*TASK INSTRUCTIONS*
Your task is to transcribe, without alteration, the lines from the top of the material below through the line bearing "let '(name, url, ok)", inclusive.

*DATA FOR PROCESSING*
**********

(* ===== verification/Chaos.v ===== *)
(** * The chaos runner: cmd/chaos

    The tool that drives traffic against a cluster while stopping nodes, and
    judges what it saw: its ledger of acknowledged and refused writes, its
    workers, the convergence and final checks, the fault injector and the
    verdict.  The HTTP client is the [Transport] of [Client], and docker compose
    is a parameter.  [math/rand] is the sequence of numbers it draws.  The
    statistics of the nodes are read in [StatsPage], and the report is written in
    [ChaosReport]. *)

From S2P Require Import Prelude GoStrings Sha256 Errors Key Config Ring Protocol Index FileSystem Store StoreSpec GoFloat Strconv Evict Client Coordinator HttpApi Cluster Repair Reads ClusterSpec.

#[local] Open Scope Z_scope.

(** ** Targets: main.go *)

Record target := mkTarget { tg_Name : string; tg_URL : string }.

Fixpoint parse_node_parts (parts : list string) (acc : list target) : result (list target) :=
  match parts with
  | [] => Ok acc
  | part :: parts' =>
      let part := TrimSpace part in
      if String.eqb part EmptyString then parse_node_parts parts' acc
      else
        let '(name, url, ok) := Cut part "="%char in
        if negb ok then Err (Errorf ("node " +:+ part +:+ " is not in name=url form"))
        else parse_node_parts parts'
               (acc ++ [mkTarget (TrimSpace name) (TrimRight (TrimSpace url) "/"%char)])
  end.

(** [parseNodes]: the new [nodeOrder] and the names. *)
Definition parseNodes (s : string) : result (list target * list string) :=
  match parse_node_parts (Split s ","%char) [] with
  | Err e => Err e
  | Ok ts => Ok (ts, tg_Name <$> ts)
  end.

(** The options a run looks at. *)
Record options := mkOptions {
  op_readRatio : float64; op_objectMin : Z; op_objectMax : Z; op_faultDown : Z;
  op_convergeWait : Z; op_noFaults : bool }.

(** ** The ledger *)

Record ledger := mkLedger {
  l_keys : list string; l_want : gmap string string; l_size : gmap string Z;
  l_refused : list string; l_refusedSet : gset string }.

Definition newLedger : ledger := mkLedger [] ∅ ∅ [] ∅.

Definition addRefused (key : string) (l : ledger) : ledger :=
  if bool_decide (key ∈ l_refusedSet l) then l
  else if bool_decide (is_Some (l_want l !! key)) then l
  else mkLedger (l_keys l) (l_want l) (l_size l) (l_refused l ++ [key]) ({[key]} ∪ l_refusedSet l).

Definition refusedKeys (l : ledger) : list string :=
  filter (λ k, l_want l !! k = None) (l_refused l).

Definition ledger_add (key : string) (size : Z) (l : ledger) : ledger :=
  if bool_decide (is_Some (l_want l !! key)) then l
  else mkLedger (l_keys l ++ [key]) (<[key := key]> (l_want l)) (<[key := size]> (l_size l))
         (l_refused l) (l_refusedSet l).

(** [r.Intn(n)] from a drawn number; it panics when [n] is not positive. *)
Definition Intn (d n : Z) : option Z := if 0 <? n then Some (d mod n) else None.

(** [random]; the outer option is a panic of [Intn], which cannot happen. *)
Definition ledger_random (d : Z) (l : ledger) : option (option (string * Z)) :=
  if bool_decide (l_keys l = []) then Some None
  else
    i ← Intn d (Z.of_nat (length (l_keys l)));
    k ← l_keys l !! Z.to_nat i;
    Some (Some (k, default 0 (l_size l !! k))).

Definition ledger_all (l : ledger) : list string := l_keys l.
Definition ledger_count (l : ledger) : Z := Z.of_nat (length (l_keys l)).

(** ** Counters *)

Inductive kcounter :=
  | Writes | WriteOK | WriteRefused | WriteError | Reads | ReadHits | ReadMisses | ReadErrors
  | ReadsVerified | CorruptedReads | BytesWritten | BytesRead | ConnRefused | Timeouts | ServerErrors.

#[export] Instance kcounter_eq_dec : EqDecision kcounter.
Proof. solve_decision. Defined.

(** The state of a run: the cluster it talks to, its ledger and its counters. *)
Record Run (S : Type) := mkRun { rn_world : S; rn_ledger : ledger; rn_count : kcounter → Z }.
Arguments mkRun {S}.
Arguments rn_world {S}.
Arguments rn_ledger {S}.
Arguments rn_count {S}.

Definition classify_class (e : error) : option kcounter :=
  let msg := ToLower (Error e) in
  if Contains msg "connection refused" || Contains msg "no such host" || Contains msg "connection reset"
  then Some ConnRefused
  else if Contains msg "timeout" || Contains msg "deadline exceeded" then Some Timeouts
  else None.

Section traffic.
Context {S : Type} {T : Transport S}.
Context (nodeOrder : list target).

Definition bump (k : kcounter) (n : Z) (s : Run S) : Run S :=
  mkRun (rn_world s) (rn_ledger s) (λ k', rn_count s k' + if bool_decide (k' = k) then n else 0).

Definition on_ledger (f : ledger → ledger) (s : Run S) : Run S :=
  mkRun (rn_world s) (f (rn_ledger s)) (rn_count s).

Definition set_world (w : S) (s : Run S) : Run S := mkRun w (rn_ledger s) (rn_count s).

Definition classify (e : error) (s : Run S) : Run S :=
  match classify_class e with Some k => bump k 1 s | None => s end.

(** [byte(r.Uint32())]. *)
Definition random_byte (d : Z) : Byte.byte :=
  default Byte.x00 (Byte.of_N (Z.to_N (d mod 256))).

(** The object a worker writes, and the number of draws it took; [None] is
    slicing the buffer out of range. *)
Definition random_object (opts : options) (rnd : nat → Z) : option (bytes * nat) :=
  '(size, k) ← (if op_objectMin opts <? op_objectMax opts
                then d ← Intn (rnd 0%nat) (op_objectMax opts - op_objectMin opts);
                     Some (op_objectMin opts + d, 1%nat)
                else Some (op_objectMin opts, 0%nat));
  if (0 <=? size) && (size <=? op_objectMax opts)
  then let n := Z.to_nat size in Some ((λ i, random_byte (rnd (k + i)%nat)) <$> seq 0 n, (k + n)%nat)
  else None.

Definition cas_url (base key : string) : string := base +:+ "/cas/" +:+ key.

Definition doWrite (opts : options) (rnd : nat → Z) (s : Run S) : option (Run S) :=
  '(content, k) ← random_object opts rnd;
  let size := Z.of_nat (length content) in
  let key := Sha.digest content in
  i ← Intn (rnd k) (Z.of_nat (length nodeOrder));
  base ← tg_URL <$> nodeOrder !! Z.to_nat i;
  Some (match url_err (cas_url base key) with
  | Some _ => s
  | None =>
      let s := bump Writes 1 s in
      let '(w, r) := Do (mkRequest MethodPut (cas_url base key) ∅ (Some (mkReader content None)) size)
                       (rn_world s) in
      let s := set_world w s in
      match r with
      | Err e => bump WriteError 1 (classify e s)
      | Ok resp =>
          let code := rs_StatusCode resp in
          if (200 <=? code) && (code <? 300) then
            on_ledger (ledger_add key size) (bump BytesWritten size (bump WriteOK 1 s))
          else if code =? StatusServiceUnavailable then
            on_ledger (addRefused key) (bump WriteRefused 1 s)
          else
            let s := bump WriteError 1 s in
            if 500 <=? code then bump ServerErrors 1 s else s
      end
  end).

**********

*FINISHED TASK*
(* ===== verification/Chaos.v ===== *)
(** * The chaos runner: cmd/chaos

    The tool that drives traffic against a cluster while stopping nodes, and
    judges what it saw: its ledger of acknowledged and refused writes, its
    workers, the convergence and final checks, the fault injector and the
    verdict.  The HTTP client is the [Transport] of [Client], and docker compose
    is a parameter.  [math/rand] is the sequence of numbers it draws.  The
    statistics of the nodes are read in [StatsPage], and the report is written in
    [ChaosReport]. *)

From S2P Require Import Prelude GoStrings Sha256 Errors Key Config Ring Protocol Index FileSystem Store StoreSpec GoFloat Strconv Evict Client Coordinator HttpApi Cluster Repair Reads ClusterSpec.

#[local] Open Scope Z_scope.

(** ** Targets: main.go *)

Record target := mkTarget { tg_Name : string; tg_URL : string }.

Fixpoint parse_node_parts (parts : list string) (acc : list target) : result (list target) :=
  match parts with
  | [] => Ok acc
  | part :: parts' =>
      let part := TrimSpace part in
      if String.eqb part EmptyString then parse_node_parts parts' acc
      else
        let '(name, url, ok) := Cut part "="%char in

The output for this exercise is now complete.